Ion Temperature Anisotropy Thresholds in the Magnetosheath

Abstract:

Observations of ion temperature anisotropy boundaries in the magnetosheath are studied and compared with the theoretical stability thresholds. Distributions of wave parameters including |dB_||/B₀|, |dBperp/B₀|, and the magnetic compressibility, dB_||²/( dB_||²+ dBperp²), on the Tperp/T_|| vs beta_|| plane are examined.  It is found that for compressional waves, dB_||, there exist enhancements at temperature anisotropy larger than expected mirror mode threshold, which may indicate evolving process of the unstable plasma, i.e. fluctuations of mirror mode instability before it reaches saturation.  The transverse variations are bounded by the threshold curve of the electromagnetic ion cyclotron (EMIC) wave mode for Tperp>T_|| plasma.  These EMIC fluctuations seem to have compressional component, which is likely to happen when the waves propagate obliquely.  There also exist plasma regions in the magnetosheath where T_|| > Tperp and beta_||>>1, with intense fluctuations.

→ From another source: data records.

(** * kreuzberg-batch: the batch orchestration engine

    A shallow embedding of the TypeScript sources under [src/scripts]
    (config.ts with the hash ledger, fetcher.ts, processor.ts, watcher.ts,
    main.ts) and the properties of the ledger, the retry loop, the batch
    scheduler and the layered URL resolver.

    Conventions of the embedding.
    - JavaScript numbers that the program only ever uses as integers
      (retry counts, indices, milliseconds) are [Z].
    - Strings are [string]; the whitespace class of [trim] and of the
      regular expression [\s] is the ASCII one.
    - [async] functions are computations of the monad [M] below; an
      [await] is a bind.  The callbacks handed to [Promise.all] are run to
      completion one after the other in array order, which is one of the
      schedules of the event loop.
    - A thrown value is represented by its message.
    - Console logging is not part of the model. *)

From Stdlib Require Import ZArith List String Ascii Bool Lia.
From stdpp Require Import base tactics option list gmap strings pretty.

Local Open Scope string_scope.
Local Open Scope list_scope.
Local Open Scope Z_scope.

(** ** JavaScript string primitives used by the sources *)

Module JS.

(** [\s] and [String.prototype.trim], restricted to ASCII. *)
Definition is_ws (c : ascii) : bool :=
  let n := nat_of_ascii c in
  (n =? 32)%nat || ((9 <=? n)%nat && (n <=? 13)%nat).

Fixpoint trimStart (s : string) : string :=
  match s with
  | EmptyString => EmptyString
  | String c r => if is_ws c then trimStart r else s
  end.

Fixpoint trimEnd (s : string) : string :=
  match s with
  | EmptyString => EmptyString
  | String c r =>
      match trimEnd r with
      | EmptyString => if is_ws c then EmptyString else String c EmptyString
      | r' => String c r'
      end
  end.

Definition trim (s : string) : string := trimEnd (trimStart s).

(** Truthiness of a string value: only the empty string is falsy. *)
Definition truthy (s : string) : bool :=
  match s with EmptyString => false | _ => true end.

(** [a || b] on an optional string ([undefined] is falsy too). *)
Definition or_else (a : option string) (b : string) : string :=
  match a with
  | Some s => if truthy s then s else b
  | None => b
  end.

Definition startsWith (s p : string) : bool := String.prefix p s.

Fixpoint endsWith (s suffix : string) : bool :=
  String.eqb s suffix
  || match s with
     | EmptyString => false
     | String _ r => endsWith r suffix
     end.
(** * Detection overlay rendering and the live capture loop

    A shallow embedding of the rendering and polling core of the vision
    front end:

    - [src/components/LiveStream.tsx]: the [LiveStream] component, its
      analysis loop [runAnalysisLoop], the start/stop handler
      [toggleScanning] and the HUD renderer [draw];
    - [src/components/AnalysisTool.tsx]: the static annotator
      [drawAnnotations], the handlers [handleAnalyze], [handleReset] and
      the upload progress of [handleFileChange];
    - [src/services/geminiService.ts]: [analyzeVideoFrameWithGemini] and
      [analyzeImageWithGemini];
    - the [HeatmapLayer] component: its blobs and its recolor pass;
    - the task archive of [App] and the pagination of [TaskHistory].

    JavaScript numbers are modelled exactly: coordinates, confidences and
    [performance.now()] readings are rationals ([Q]); [Date.now()] readings,
    counters and delays are integers ([Z]).  Canvas drawing is modelled as
    the list of drawing commands a renderer issues, in issue order. *)

From Stdlib Require Import ZArith QArith Qminmax Qround Lia Lqa.
From Stdlib Require Import String Ascii List DecimalString.
From stdpp Require Import gmap strings.
Import ListNotations.

Local Open Scope Q_scope.

(** ** JavaScript primitives used by the sources *)

Module JS.

(** [a < b] on numbers, as a boolean. *)
Definition ltb (a b : Q) : bool := negb (Qle_bool b a).

(** [a > b] on numbers. *)
Definition gtb (a b : Q) : bool := ltb b a.
Lemma in_seq0 (n i : nat) : In i (seq 0 n) <-> (i < n)%nat.
Proof. rewrite in_seq. lia. Qed.

Lemma indep_set_of_returns self (ftb : bool) (pre : matrix Q) :
  (if ftb then fixed_thres_pre self <> None else alpha_pre self <> None) ->
  exists mask, indep_mask self ftb pre = Ok mask /\
               indep_set_of self ftb pre = Ok (np_where mask).
Proof.
  intros Hb. unfold indep_set_of, indep_mask.
  destruct ftb; simpl.
  - destruct (fixed_thres_pre self) as [t |]; [| congruence].
    destruct (map_result_returns
                (map_result (fun v => abs_ge_bound v (Some t))) pre) as [mask Hm].
    { intros row _. apply map_result_returns. intros v _. eexists. reflexivity. }
    exists mask. rewrite Hm. split; reflexivity.
  - destruct (alpha_pre self) as [a |]; [| congruence].
    destruct (map_result_returns
                (map_result (fun p => gt_bound p (Some a))) pre) as [mask Hm].
    { intros row _. apply map_result_returns. intros v _. eexists. reflexivity. }
    exists mask. rewrite Hm. split; reflexivity.
Qed.

Lemma indep_mask_cell_bounds self ftb (pre : matrix Q) (mask : matrix bool) n k j jj :
  length pre = n -> Forall (fun row => length row = k) pre ->
  indep_mask self ftb pre = Ok mask ->
  in_indep_set (np_where mask) j jj -> (j < n)%nat /\ (jj < k)%nat.
Proof.
  intros Hn Hk Hm Hin. apply in_indep_set_np_where in Hin.
  unfold indep_mask in Hm.
  destruct (negb ftb);
    destruct (map_result_matrix_cell _ _ _ Hm j jj) as [H1 _];
    destruct (H1 _ Hin) as (p & Hp & _);
    eapply cell_bounds; eassumption.
Qed.

Section Returning.

Variable self : PairwiseMultCI.
Variable ftb : bool.
Variable array : matrix Q.
Variable xyz : list Z.
Variable dt : option (matrix Z).
Hypothesis Hlen : length xyz = length array.
Hypothesis Hrows : Forall (fun row => length row = shape1 array) array.
Hypothesis Hsplit :
  (0 <= size_first_block self array <= Z.of_nat (T array))%Z.
Hypothesis Hengine : engine_returns (cond_ind_test self).
Hypothesis Hbound :
  if ftb then fixed_thres_pre self <> None else alpha_pre self <> None.

Lemma pre_step_returns :
  exists pre, outcome (pre_step self ftb array xyz dt) = Ok pre.
Proof.
  unfold pre_step. apply for_each_returns. intros j Hj. apply in_seq0 in Hj.
  apply for_each_returns. intros jj Hjj. apply in_seq0 in Hjj.
  destruct (pre_args_Ok self array xyz Hlen Hrows Hsplit ftb dt j jj Hj Hjj) as [a Ha].
  destruct (Hengine (ci_significance (cond_ind_test self)) a) as [r Hr].
  exists (if ftb then fst r else snd r). apply pre_cell_outcome.
  exists a, r. split; [exact Ha |]. split; [exact Hr | reflexivity].
Qed.

Lemma tags_present_initially : tags_present dt (z_type_s2 self array xyz dt).
Proof.
  unfold tags_present, z_type_s2, z_type, type_block.
  destruct dt; [discriminate | exact I].
Qed.

Lemma extend_z_type_returns zt indices :
  tags_present dt zt ->
  exists zt', extend_z_type self array xyz dt zt indices = Ok zt' /\ tags_present dt zt'.
Proof.
  unfold tags_present, extend_z_type, y_type_s2, y_type, type_block.
  destruct dt; simpl.
  - destruct zt as [z |]; [| congruence]. intros _. eexists. split; [reflexivity |].
    discriminate.
  - intros _. exists zt. split; [reflexivity | exact I].
Qed.

Lemma assign_z_type_returns zt indices :
  tags_present dt zt ->
  exists zt', assign_z_type self array xyz dt zt indices = Ok zt'.
Proof.
  unfold tags_present, assign_z_type, x_type_s2, x_type, type_block.
  destruct dt; simpl.
  - destruct zt as [z |]; [| congruence]. intros _. eexists. reflexivity.
  - intros _. eexists. reflexivity.
Qed.

Variable pre : matrix Q.
Variable mask : matrix bool.
Hypothesis Hpre_n : length pre = dim_x xyz.
Hypothesis Hpre_k : Forall (fun row => length row = dim_y xyz) pre.
Hypothesis Hmask : indep_mask self ftb pre = Ok mask.

Lemma indicesX_valid j jj :
  Forall (fun i => (i < length (where_eq Z.eqb 0%Z xyz))%nat)
         (indicesX_of (np_where mask) j jj).
Proof.
  apply Forall_forall. intros j' Hj'. apply indicesX_of_spec in Hj'.
  destruct Hj' as [_ Hin].
  apply (indep_mask_cell_bounds _ _ _ _ _ _ _ _ Hpre_n Hpre_k Hmask) in Hin.
  exact (proj1 Hin).
Qed.

Lemma indicesY_valid j jj :
  Forall (fun i => (i < length (where_eq Z.eqb 1%Z xyz))%nat)
         (indicesY_of (np_where mask) j jj).
Proof.
  apply Forall_forall. intros jj' Hjj'. apply indicesY_of_spec in Hjj'.
  destruct Hjj' as [_ Hin].
  apply (indep_mask_cell_bounds _ _ _ _ _ _ _ _ Hpre_n Hpre_k Hmask) in Hin.
  exact (proj2 Hin).
Qed.

Lemma call_returns {S} z (s : S) zt j jj :
  (j < dim_x xyz)%nat -> (jj < dim_y xyz)%nat ->
  exists r,
    outcome (a <- lift (main_args self ftb array xyz dt (Ok z) zt j jj) ;;
             test_result <- engine self a ;;
             ret (s, test_result)) = Ok (s, r).
Proof.
  intros Hj Hjj. rewrite outcome_call.
  destruct (main_args_Ok self array xyz Hlen Hrows Hsplit ftb dt z zt j jj Hj Hjj)
    as [a ->].
  destruct (Hengine (ci_significance (cond_ind_test self)) a) as [r ->].
  exists r. reflexivity.
Qed.

Lemma main_pair_returns zt j jj :
  tags_present dt zt -> (j < dim_x xyz)%nat -> (jj < dim_y xyz)%nat ->
  exists zt' r,
    outcome (main_pair self ftb array xyz dt (np_where mask) zt j jj) = Ok (zt', r) /\
    tags_present dt zt'.
Proof.
  intros Hzt Hj Hjj. unfold main_pair.
  destruct (0 <? _)%nat.
  - destruct (_ <? _)%nat.
    + rewrite outcome_after_lift.
      destruct (assign_z_type_returns zt (indicesX_of (np_where mask) j jj) Hzt)
        as [zt0 ->].
      destruct (augmented_z_is_Ok self array xyz Hlen Hrows Hsplit 0%Z _
                  (indicesX_valid j jj)) as [z Hz].
      fold (x_indices xyz) (x_s2 self array xyz) in Hz. rewrite Hz.
      destruct (call_returns z zt zt j jj Hj Hjj) as [r Hr].
      exists zt, r. split; [exact Hr | exact Hzt].
    + rewrite outcome_after_lift.
      destruct (extend_z_type_returns zt (indicesY_of (np_where mask) j jj) Hzt)
        as (zt' & -> & Hzt').
      destruct (augmented_z_is_Ok self array xyz Hlen Hrows Hsplit 1%Z _
                  (indicesY_valid j jj)) as [z Hz].
      fold (y_indices xyz) (y_s2 self array xyz) in Hz. rewrite Hz.
      destruct (call_returns z zt' zt' j jj Hj Hjj) as [r Hr].
      exists zt', r. split; [exact Hr | exact Hzt'].
  - destruct (z_main_Ok self array xyz Hlen Hrows Hsplit) as [z ->].
    destruct (call_returns z zt zt j jj Hj Hjj) as [r Hr].
    exists zt, r. split; [exact Hr | exact Hzt].
Qed.

Lemma main_step_returns :
  exists zt results,
    outcome (main_step self ftb array xyz dt (np_where mask)) = Ok (zt, results).
Proof.
  unfold main_step.
  destruct (for_acc_returns (tags_present dt)
              (fun zt j =>
                 for_acc (fun zt jj => main_pair self ftb array xyz dt (np_where mask) zt j jj)
                         zt (seq 0 (dim_y xyz)))
              (seq 0 (dim_x xyz))) with (s := z_type_s2 self array xyz dt)
    as (zt & results & H & _).
  - intros s j Hs Hj. apply in_seq0 in Hj.
    apply (for_acc_returns (tags_present dt)); [| exact Hs].
    intros s0 jj Hs0 Hjj. apply in_seq0 in Hjj.
    apply main_pair_returns; assumption.
  - apply tags_present_initially.
  - exists zt, results. exact H.
Qed.

End Returning.

Lemma aggregate_returns self ftb xyz (results : matrix (Q * Q)) :
  length results = dim_x xyz ->
  Forall (fun row => length row = dim_y xyz) results ->
  (1 <= dim_x xyz)%nat -> (1 <= dim_y xyz)%nat ->
  exists stat sig, aggregate self ftb xyz results = Ok (stat, sig).
Proof.
  intros Hn Hk Hx Hy.
  destruct results as [| row results]; [simpl in Hn; lia |].
  inversion Hk as [| r0 l0 Hrow _]; subst.
  destruct row as [| r row]; [simpl in Hrow; lia |].
  unfold aggregate, test_stats_main, p_vals_main. simpl.
  destruct (negb _); destruct ftb; eexists; eexists; reflexivity.
Qed.

Lemma evaluate_returns self (ftb : bool) array xyz dt :
  length xyz = length array ->
  Forall (fun row => length row = shape1 array) array ->
  (0 <= size_first_block self array <= Z.of_nat (T array))%Z ->
  (1 <= dim_x xyz)%nat -> (1 <= dim_y xyz)%nat ->
  engine_returns (cond_ind_test self) ->
  (if ftb then fixed_thres_pre self <> None else alpha_pre self <> None) ->
  exists stat sig, outcome (evaluate self ftb array xyz dt) = Ok (stat, sig).
Proof.
  intros Hlen Hrows Hsplit Hx Hy Hengine Hbound.
  destruct (pre_step_returns self ftb array xyz dt Hlen Hrows Hsplit Hengine)
    as [pre Hpre].
  destruct (pre_step_shape _ _ _ _ _ _ Hpre) as [Hn Hk].
  destruct (indep_set_of_returns self ftb pre Hbound) as (mask & Hmask & Hset).
  destruct (main_step_returns self ftb array xyz dt Hlen Hrows Hsplit Hengine
              pre mask Hn Hk Hmask) as (zt & results & Hmain).
  assert (Hres : outcome (main_results self ftb array xyz dt) = Ok results).
  { apply main_results_outcome. exists pre, (np_where mask), zt.
    split; [exact Hpre |]. split; [exact Hset | exact Hmain]. }
  destruct (main_results_shape _ _ _ _ _ _ Hres) as [Rn Rk].
  destruct (aggregate_returns self ftb xyz results Rn Rk Hx Hy) as (stat & sig & Hagg).
  exists stat, sig. unfold evaluate. rewrite outcome_bind, Hres, outcome_lift.
  exact Hagg.
Qed.

Lemma size_first_block_resolved self array :
  size_first_block (fst (resolve_regime self)) array = size_first_block self array.
Proof.
  unfold size_first_block.
  pose proof (resolve_regime_frame self) as F. cbv zeta in F.
  destruct F as (_ & _ & _ & F & _). rewrite F. reflexivity.
Qed.

(** C5, as stated, fails: with [T = 2], the fraction 1/4 gives [split = 0]
    and the fraction 1 gives [split = T], and both evaluations return. *)
Lemma degenerate_split_returns :
  size_first_block quarter_fraction_test sample_array = 0%Z /\
  outcome (snd (calculate_dep_measure_and_significance
                  quarter_fraction_test sample_array xyz_two_y None))
  = Ok (7, Some 1) /\
  size_first_block full_fraction_test sample_array = Z.of_nat (T sample_array) /\
  outcome (snd (calculate_dep_measure_and_significance
                  full_fraction_test sample_array xyz_two_y None))
  = Ok (0, Some 1).
Proof. repeat (split; [reflexivity |]). reflexivity. Qed.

These fluctuations are mostly transverse. They seem to be restricted by firehose instability thresholds, which is largely unstudied in magnetosheath plasma study.  Simulation of the temperature anisotropy-driven instabilities with time-varying local magnetic field shows that evolving mirror mode fluctuations occur at Tperp>T_|| above the mirror mode curve, while in the T_|| > Tperp and beta_||>>1 region the fluctuations are confined by the firehose instabilities thresholds. These simulation results are consistent with the observations and justify our interpretation.